= Your goal =
Copy, from the entries below, each line in which the string "etrans" appears.

Recorded information section start

(* ===== verification/Proc.v ===== *)
(** * Process resources: heap blocks and file descriptors

    Calls that allocate, free, open or close are written in a small state
    monad over [proc].  A heap block is named by the number of the allocation
    request that made it, a descriptor by the number of the call that opened
    it, so neither is reused and a second [free] or [close] of the same one is
    seen.  Whether an allocation succeeds is decided by an oracle, so that a
    theorem over all oracles covers every pattern of memory exhaustion.
    Contents are carried by the values that own the blocks. *)
From S2P Require Import Prelude CLib.

(** ** The monad *)

(** A call returns a value in a new state, or never returns (it waits for an
    event that does not come, or its loop is out of fuel), or commits a fault:
    freeing what is not a live heap block, closing what is not open. *)
Inductive outcome (S A : Type) : Type :=
| Done (a : A) (s : S)
| NoReturn
| Fault.
Arguments Done {S A} a s.
Arguments NoReturn {S A}.
Arguments Fault {S A}.

Definition M (S A : Type) : Type := S -> outcome S A.

#[global] Instance M_ret S : MRet (M S) := fun A a s => Done a s.
#[global] Instance M_bind S : MBind (M S) := fun A B k m s =>
  match m s with
  | Done a s' => k a s'
  | NoReturn => NoReturn
  | Fault => Fault
  end.

Definition fault {S A} : M S A := fun _ => Fault.
Definition no_return {S A} : M S A := fun _ => NoReturn.

(** Total correctness: the call returns, without fault, in a state and with a
    value that satisfy the postcondition. *)
Definition wp {S A} (m : M S A) (Q : A -> S -> Prop) (s : S) : Prop :=
  match m s with Done a s' => Q a s' | NoReturn | Fault => False end.

(** Partial correctness: the same, but the call may fail to return. *)
Definition wlp {S A} (m : M S A) (Q : A -> S -> Prop) (s : S) : Prop :=
  match m s with Done a s' => Q a s' | NoReturn => True | Fault => False end.

(** ** The state *)

Record proc := Proc {
  p_malloc_ok : nat -> bool; (* does the n-th allocation request succeed? *)
  p_next : nat;              (* allocation requests made so far *)
  p_live : gmultiset nat;    (* blocks allocated and not freed *)
  p_next_fd : nat;           (* descriptors opened so far *)
  p_fds : gmultiset nat;     (* descriptors open *)
}.

Definition set_heap (n : nat) (l : gmultiset nat) (p : proc) : proc :=
  {| p_malloc_ok := p_malloc_ok p; p_next := n; p_live := l;
     p_next_fd := p_next_fd p; p_fds := p_fds p |}.

Definition set_fds (n : nat) (l : gmultiset nat) (p : proc) : proc :=
  {| p_malloc_ok := p_malloc_ok p; p_next := p_next p; p_live := p_live p;
     p_next_fd := n; p_fds := l |}.

(** [malloc]: the new block, or [None] for NULL. *)
Definition malloc : M proc (option nat) := fun p =>
  if p_malloc_ok p (p_next p)
  then Done (Some (p_next p)) (set_heap (S (p_next p)) ({[+ p_next p +]} ⊎ p_live p) p)
  else Done None (set_heap (S (p_next p)) (p_live p) p).

(** [free] of a block. *)
Definition free_block (b : nat) : M proc () := fun p =>
  if decide (b ∈ p_live p)
  then Done () (set_heap (p_next p) (p_live p ∖ {[+ b +]}) p)
  else Fault.

(** [free(ptr)]: NULL is allowed. *)
Definition free (b : option nat) : M proc () :=
  match b with None => mret () | Some b => free_block b end.

(** [realloc]: on success the old block is gone, on failure it stays. *)
Definition realloc (old : option nat) : M proc (option nat) :=
  new ← malloc;
  match new with
  | None => mret None
  | Some b => free old;; mret (Some b)
  end.

(** The kernel hands out a descriptor; [close] gives it back. *)
Definition fd_open : M proc nat := fun p =>
  Done (p_next_fd p) (set_fds (S (p_next_fd p)) ({[+ p_next_fd p +]} ⊎ p_fds p) p).

Definition close (fd : nat) : M proc () := fun p =>
  if decide (fd ∈ p_fds p)
  then Done () (set_fds (p_next_fd p) (p_fds p ∖ {[+ fd +]}) p)
  else Fault.

(** ** C strings on the heap *)

(** A character array with the NUL that follows it; [cs_block] is [None] for a
    string literal, which must not be freed.  A [char *] is an [option cstr],
    [None] for NULL. *)
Record cstr := CStr { cs_block : option nat; cs_bytes : list byte }.

(** The array read as a C string. *)
Definition cs_string (c : cstr) : list byte := c_string (cs_bytes c).

Definition str_lit (s : String.string) : cstr := CStr None (lit s).
Arguments str_lit s%_string_scope.

Definition free_str (p : option cstr) : M proc () :=
  match p with
  | None => mret ()
  | Some c => match cs_block c with Some b => free_block b | None => fault end
  end.

(** [malloc(n + 1)] followed by a copy of [n] bytes and the terminator. *)
Definition alloc_str (l : list byte) : M proc (option cstr) :=
  b ← malloc;
  mret ((fun b => CStr (Some b) l) <$> b).

(** Blocks owned through a pointer. *)
Definition blk (b : option nat) : gmultiset nat :=
  match b with Some b => {[+ b +]} | None => ∅ end.
Definition blk_str (p : option cstr) : gmultiset nat :=
  match p with Some c => blk (cs_block c) | None => ∅ end.

(** A pointer that may be passed to [free]: NULL or a heap block. *)
Definition owned_str (p : option cstr) : Prop :=
  match p with Some c => is_Some (cs_block c) | None => True end.

(** ** Frames: what a heap-only call leaves alone *)

Record heap_only (p p' : proc) : Prop := {
  ho_ok : p_malloc_ok p' = p_malloc_ok p;
  ho_next : (p_next p <= p_next p')%nat;
  ho_fds : p_fds p' = p_fds p;
  ho_next_fd : p_next_fd p' = p_next_fd p;
}.

(** Some allocation request between the two states failed. *)
Definition alloc_failed (p p' : proc) : Prop :=
  exists k, (p_next p <= k < p_next p')%nat /\ p_malloc_ok p k = false.

(** Every allocation request succeeds. *)
Definition no_oom (p : proc) : Prop := forall k, p_malloc_ok p k = true.

(** A process that has allocated nothing, with the given oracle. *)
Definition fresh_proc (ok : nat -> bool) : proc :=
  {| p_malloc_ok := ok; p_next := 0; p_live := ∅; p_next_fd := 0; p_fds := ∅ |}.

(** ** Rules *)

Lemma wp_ret {S A} (a : A) (Q : A -> S -> Prop) s : Q a s -> wp (mret a) Q s.
Proof. done. Qed.

Lemma wp_bind {S A B} (m : M S A) (k : A -> M S B) Q s :
  wp m (fun a => wp (k a) Q) s -> wp (m ≫= k) Q s.
Proof. unfold wp, mbind, M_bind. by destruct (m s). Qed.

Lemma wp_mono {S A} (m : M S A) (Q Q' : A -> S -> Prop) s :
  wp m Q s -> (forall a s', Q a s' -> Q' a s') -> wp m Q' s.
Proof. unfold wp. destruct (m s); naive_solver. Qed.

Lemma wp_Done {S A} (m : M S A) Q s : wp m Q s <-> exists a s', m s = Done a s' /\ Q a s'.
Proof. unfold wp. destruct (m s); naive_solver. Qed.

Lemma wlp_ret {S A} (a : A) (Q : A -> S -> Prop) s : Q a s -> wlp (mret a) Q s.
Proof. done. Qed.

Lemma wlp_bind {S A B} (m : M S A) (k : A -> M S B) Q s :
  wlp m (fun a => wlp (k a) Q) s -> wlp (m ≫= k) Q s.
Proof. unfold wlp, mbind, M_bind. by destruct (m s). Qed.

Lemma wlp_mono {S A} (m : M S A) (Q Q' : A -> S -> Prop) s :
  wlp m Q s -> (forall a s', Q a s' -> Q' a s') -> wlp m Q' s.
Proof. unfold wlp. destruct (m s); naive_solver. Qed.

Lemma wp_wlp {S A} (m : M S A) Q s : wp m Q s -> wlp m Q s.
Proof. unfold wp, wlp. by destruct (m s). Qed.

#[global] Instance heap_only_refl : Reflexive heap_only.
Proof. intros p. split; auto. Qed.

#[global] Instance heap_only_trans : Transitive heap_only.
Proof. intros p q r [? ? ? ?] [? ? ? ?]. split; try congruence. lia. Qed.

Lemma alloc_failed_l p q r : heap_only q r -> alloc_failed p q -> alloc_failed p r.
Proof. intros [_ ? _ _] (k & ? & ?). exists k. split; [lia|done]. Qed.

Lemma alloc_failed_r p q r : heap_only p q -> alloc_failed q r -> alloc_failed p r.
Proof. intros [Hok ? _ _] (k & ? & Hk). rewrite Hok in Hk. exists k. split; [lia|done]. Qed.

Lemma no_oom_not_failed p p' : no_oom p -> ~ alloc_failed p p'.
Proof. intros Hno (k & _ & Hk). by rewrite Hno in Hk. Qed.

Lemma no_oom_ext p p' : heap_only p p' -> no_oom p -> no_oom p'.
Proof. intros [Hok _ _ _] Hno k. by rewrite Hok. Qed.

#[export] Hint Resolve heap_only_refl alloc_failed_l alloc_failed_r no_oom_ext : cinder.

(** Specifications of the primitives, in ledger form. *)
Lemma wp_malloc p :
  wp malloc (fun b p' => heap_only p p' /\ p_live p' = p_live p ⊎ blk b /\
                         (b = None -> alloc_failed p p')) p.
Proof.
  unfold wp, malloc. destruct (p_malloc_ok p (p_next p)) eqn:E; simpl; split_and!.
  - split; simpl; auto with lia.
  - multiset_solver.
  - done.
  - split; simpl; auto with lia.
  - multiset_solver.
  - intros _. exists (p_next p). simpl. split; [lia|done].
Qed.

Lemma wp_free b p : blk b ⊆ p_live p ->
  wp (free b) (fun _ p' => heap_only p p' /\ p_live p = p_live p' ⊎ blk b) p.
Proof.
  destruct b as [b|]; simpl; intros Hb.
  - unfold wp, free_block. rewrite decide_True by multiset_solver.
    simpl. split; [split; simpl; auto|]. multiset_solver.
  - apply wp_ret. split; [reflexivity|multiset_solver].
Qed.

Lemma wp_realloc b p : blk b ⊆ p_live p ->
  wp (realloc b) (fun b' p' => heap_only p p' /\
    match b' with
    | Some _ => p_live p' ⊎ blk b = p_live p ⊎ blk b'
    | None => p_live p' = p_live p /\ alloc_failed p p'
    end) p.
Proof.
  intros Hb. unfold realloc. apply wp_bind.
  eapply wp_mono; [apply wp_malloc|]. intros b' p1 (Hho & Hl & Hf).
  destruct b' as [b'|].
  - apply wp_bind. eapply wp_mono; [apply wp_free; multiset_solver|].
    intros _ p2 [Hho2 Hl2]. apply wp_ret. split; [by etrans|]. multiset_solver.
  - apply wp_ret. split; [done|]. split; [multiset_solver|auto].
Qed.

Lemma wp_alloc_str l p :
  wp (alloc_str l) (fun r p' => heap_only p p' /\ p_live p' = p_live p ⊎ blk_str r /\ owned_str r /\
    match r with Some c => cs_bytes c = l | None => alloc_failed p p' end) p.
Proof.
  unfold alloc_str. apply wp_bind. eapply wp_mono; [apply wp_malloc|].
  intros [b|] p' (? & ? & ?); apply wp_ret; simpl; eauto.
Qed.

Lemma wp_free_str c p : owned_str c -> blk_str c ⊆ p_live p ->
  wp (free_str c) (fun _ p' => heap_only p p' /\ p_live p = p_live p' ⊎ blk_str c) p.
Proof.
  destruct c as [c|]; simpl; [|intros; apply wp_ret; split; [reflexivity|multiset_solver]].
  intros [b Hb] Hin. rewrite Hb in *. exact (wp_free (Some b) p Hin).
Qed.

(** Releasing one or two strings before going on. *)
Lemma wp_free_then {A} c (k : M proc A) Q p : owned_str c -> blk_str c ⊆ p_live p ->
  (forall p', heap_only p p' -> p_live p = p_live p' ⊎ blk_str c -> wp k Q p') ->
  wp (free_str c;; k) Q p.
Proof.
  intros Ho Hin Hk. apply wp_bind. eapply wp_mono; [by apply wp_free_str|].
  intros _ p' [? ?]. by apply Hk.
Qed.

Lemma wp_free_two {A} c d (k : M proc A) Q p :
  owned_str c -> owned_str d -> blk_str c ⊎ blk_str d ⊆ p_live p ->
  (forall p', heap_only p p' -> p_live p = p_live p' ⊎ blk_str c ⊎ blk_str d -> wp k Q p') ->
  wp (free_str c;; free_str d;; k) Q p.
Proof.
  intros Hc Hd Hin Hk. apply wp_free_then; [done|multiset_solver|]. intros p1 Hho1 Hl1.
  apply wp_free_then; [done|multiset_solver|]. intros p2 Hho2 Hl2.
  apply Hk; [by etrans|multiset_solver].
Qed.

(** Allocating a string before going on: failure, or a fresh owned block. *)
Lemma wp_alloc_then {A} l (k : option cstr -> M proc A) Q p :
  (forall p', heap_only p p' -> p_live p' = p_live p -> alloc_failed p p' -> wp (k None) Q p') ->
  (forall b p', heap_only p p' -> p_live p' = p_live p ⊎ {[+ b +]} ->
     wp (k (Some (CStr (Some b) l))) Q p') ->
  wp (c ← alloc_str l; k c) Q p.
Proof.
  intros HN HS. apply wp_bind. eapply wp_mono; [apply wp_alloc_str|].
  intros [[[b|] l']|] p' (Hho & Hl & Ho & Hr); simpl in *.
  - subst. by apply HS.
  - by destruct Ho.
  - apply HN; [done|multiset_solver|done].
Qed.

(** Chains of [heap_only] steps. *)
Ltac heap_trans := first [reflexivity | assumption | etrans; [eassumption|heap_trans]].

(** Ledger goals left by the rules above. *)
Ltac ledger := simpl in *; unfold blk_str, blk in *; simpl in *; multiset_solver.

Recorded information section end

= Response to the task =
    intros _ p2 [Hho2 Hl2]. apply wp_ret. split; [by etrans|]. multiset_solver.
  apply Hk; [by etrans|multiset_solver].
Ltac heap_trans := first [reflexivity | assumption | etrans; [eassumption|heap_trans]].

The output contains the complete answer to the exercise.